Low shear pump study highlight

Introduction

 

This article presents a short overview of two papers: SPE-18204 “Droplet Size Analysis: A New Tool for Improving Oilfield Separations” by Flanigan et al. (1988) and SPE-19743-PA “Use of Low-Shear Pumps and Hydrocyclones for Improved Performance in the Cleanup of Low-Pressure Water” by Flanigan et.al. (1992).

 

 

Experimental study

 

The purpose of this study was to evaluate the pump performance and their effect on oil droplets in produced water. The first paper investigated the effect of various pump types and other process equipment on oil droplet size in produced water flow.

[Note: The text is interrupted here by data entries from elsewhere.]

(** What the guards of a decision establish. *)
Lemma guarded_decision d sid q r by_ now latest l :
  plan_predicate d (scoped c sid (req_plan_id r)) = Some q →
  ps_status latest = pl_status q → ps_current_version latest = pl_current_version q →
  ps_aggregate_version latest = pl_version q →
  require_current_decision_target r latest = Ok tt →
  l = map hydrate_decision
        (List.filter (λ x, Z.leb (dec_expected_plan_cas_version x) (req_expected_version r))
           (decision_scope_predicate d (scoped c sid (req_plan_id r)))) →
  existsb (λ x, bool_decide (pdr_expected_plan_cas_version x = req_expected_version r)) l = false →
  agent_plan_decisions d !! (scoped c sid (req_plan_id r), req_decision_id r) = None →
  decides d q (decision_row sid r by_ now).
Proof.
  intros Hq Hst Hcur Hver Htarget -> Hfree Hfresh. unfold require_current_decision_target in Htarget.
  apply ensure_Ok in Htarget. rewrite !andb_true_iff, !bool_decide_eq_true in Htarget.
  destruct Htarget as [[H1 H2] H3]. apply plan_predicate_key in Hq as [Hq Hk].
  split; simpl; try congruence; try done.
  intros i y Hy Hs Heq.
  enough (true = false) by done. rewrite <-Hfree. symmetry. apply existsb_exists.
  exists (hydrate_decision y). split; [|apply bool_decide_eq_true; simpl; congruence].
  apply list_elem_of_In, list_elem_of_fmap_2, elem_of_filter_bool. split; [|apply Z.leb_le; lia].
  apply elem_of_filter_bool. split; [by eapply rows_lookup|]. apply bool_decide_eq_true. congruence.
Qed.

Lemma wp_insert_decision sid r by_ now w :
  tc_session_id c = Some sid →
  wp (insert_decision c r by_ None now)
    (λ _ w', w_db w' = (w_db w)
       <| agent_plan_decisions := <[decision_key (decision_row sid r by_ now) :=
            decision_row sid r by_ now]> (agent_plan_decisions (w_db w)) |>)
    (later w) w.
Proof.
  intros Hs. unfold insert_decision, require_session. rewrite Hs. wp_step. wp_step.
  unfold insert_agent_plan_decisions. wp_step. wp_step. wp_step.
  apply wp_check_constraints; [|done]. intros _. by apply wp_set_db.
Qed.

(** A decision that moved the Plan. *)
Definition decision_applied (sid : string) (r : PlanDecisionRequest) (by_ : string)
    (q : agent_plan) (now : Z) (d d' : Db) : Prop :=
  let x := decision_row sid r by_ now in
  d' = d <| agent_plan_decisions := <[decision_key x := x]> (agent_plan_decisions d) |>
         <| agent_plans := <[pl_id q := decided x q]> (agent_plans d) |>.

(** The savepoint of a decision: it moves the Plan and answers from the new state, or
    finds no row to move. *)
Lemma wp_apply_decision sid r by_ q w :
  tc_session_id c = Some sid → req_action r ≠ DECIDE_REVISE →
  plan_predicate (w_db w) (scoped c sid (req_plan_id r)) = Some q →
  wp (apply_decision c sid r by_)
    (λ o w', ∀ a, o = Some a → (∃ now, decision_applied sid r by_ q now (w_db w) (w_db w')) ∧
       decision_result c (req_plan_id r) (req_decision_id r) false w' = (Ok a, w'))
    (λ _, True) w.
Proof.
  intros Hs Ha Hq. unfold apply_decision. wp_step. apply wp_db_now_ms. wp_step.
  eapply wp_weaken; [| |by apply wp_insert_decision]; [|done]. intros ? w1 H1. cbn beta in H1.
  wp_step. unfold update_agent_plans. wp_step. wp_step.
  destruct (plan_predicate (w_db w1) _) as [q'|] eqn:Hq'.
  2:{ wp_step. simpl. wp_step. done. }
  assert (q' = q) as ->.
  { rewrite H1 in Hq'. change (plan_predicate (w_db w) (scoped c sid (req_plan_id r)) = Some q') in Hq'.
    congruence. }
  destruct (_ && _); [|wp_step; simpl; wp_step; done].
  wp_step. apply wp_check_constraints; [|done]. intros _. wp_step. apply wp_set_db.
  wp_step. simpl. apply wp_bind, wp_read; [auto with reads| |done]. intros a' Hres. wp_step.
  intros ? [= <-]. split; [|done]. exists (env_clock (w_ticks w)).
  unfold decision_applied. simpl. rewrite H1. set (now := env_clock (w_ticks w)).
  assert (decided (decision_row sid r by_ now) q = decide_columns r now q) as ->; [|done].
  unfold decided, decide_columns, decided_status. simpl.
  destruct (req_action r); [done|done|by destruct Ha].
Qed.

(** The steps of a transaction. *)
Definition tx_steps : relation PlanTx := λ t t', plan_steps (tx_world t) (tx_world t').

#[export] Instance tx_steps_preorder : PreOrder tx_steps.
Proof. split; unfold tx_steps; [by intros t|by intros t1 t2 t3 ? ?; etrans]. Qed.

Lemma moves_on_connection {A} (m : M A) : moves plan_steps m → moves tx_steps (on_connection m).
Proof.
  intros Hm t. unfold tx_steps, on_connection. specialize (Hm (tx_world t)).
  by destruct (m (tx_world t)).
Qed.

Lemma wp_read_steps {S A B} (R : relation S) (m : stM S exn A) (f : A → stM S exn B) (w0 w : S) :
  read_only m → R w0 w → (∀ a, m w = (Ok a, w) → wp (f a) (λ _, R w0) (R w0) w) →
  wp (m ≫= f) (λ _, R w0) (R w0) w.
Proof. intros Hm H0 Hf. apply wp_bind, wp_read; auto. Qed.

(** A computation that only reads. *)
Ltac reads_only := apply wp_read; [solve_reads|done..].
Lemma moves_refresh (f : RunLease → M RunLease) :
  (∀ l, moves (steps q) (f l)) → moves (exec_steps q) (refresh f).
Proof.
  intros Hf. apply moves_bind; [apply _|apply moves_reading; [apply _|apply read_only_gets]|].
  intros l. apply moves_bind; [apply _|by apply moves_on_world|intros; apply moves_replace].
Qed.

Lemma moves_current : moves (exec_steps q) current.
Proof. apply moves_reading; [apply _|apply read_only_gets]. Qed.

Lemma read_only_on_world {A} (m : M A) : read_only m → read_only (on_world m).
Proof.
  intros Hm x. unfold on_world. specialize (Hm (xs_world x)).
  destruct (m (xs_world x)) as [r w']. simpl in *. subst. by destruct x.
Qed.
End Rules.

#[export] Hint Resolve read_only_on_world : reads.

(** Follow the composition of an operation, on any of the three states. *)
Ltac follow :=
  repeat first
    [ solve [eauto 3 with refine]
    | apply moves_reading; [apply _|solve [solve_reads]]
    | apply moves_write_connection
    | apply moves_unit
    | apply moves_connected
    | apply moves_on_world
    | apply moves_use_current; intros ?
    | apply moves_refresh; intros ?
    | apply moves_catch; [apply _| |intros ?]
    | apply moves_bind; [apply _| |intros ?]
    | progress cbv zeta
    | case_match ].

(** ** Memory *)

Section Memory.
Context `{envi : Env} (q : Z) (c : TenantContext).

Once-through oil-water experimental test set-up was used to observe the effect of various pumps on droplet shearing. Flanigan et al. used seven different pumps in their study:

 

  • Progressive cavity pump
  • Small progressive cavity pump
  • Twin lobe pump
  • Sliding rotary vane pump
  • Large progressive cavity pump
  • Centrifugal pump
  • Twin screw pump

 

The low shear pump type was defined as one that simply does not cause large droplets to be degraded into smaller ones. The results given in Fig. 1 show the droplet shearing effect of tested pumps as a function of differential head. Mean inlet droplet size during the tests was kept constant at 24 μm. The results demonstrate that all pump shear inlet oil droplet to a certain degree. The progressive cavity pumps had the best performance regarding the low shear operation.

 

Figure 1. – The effect of droplet shearing as a function of differential head for various types of pumps.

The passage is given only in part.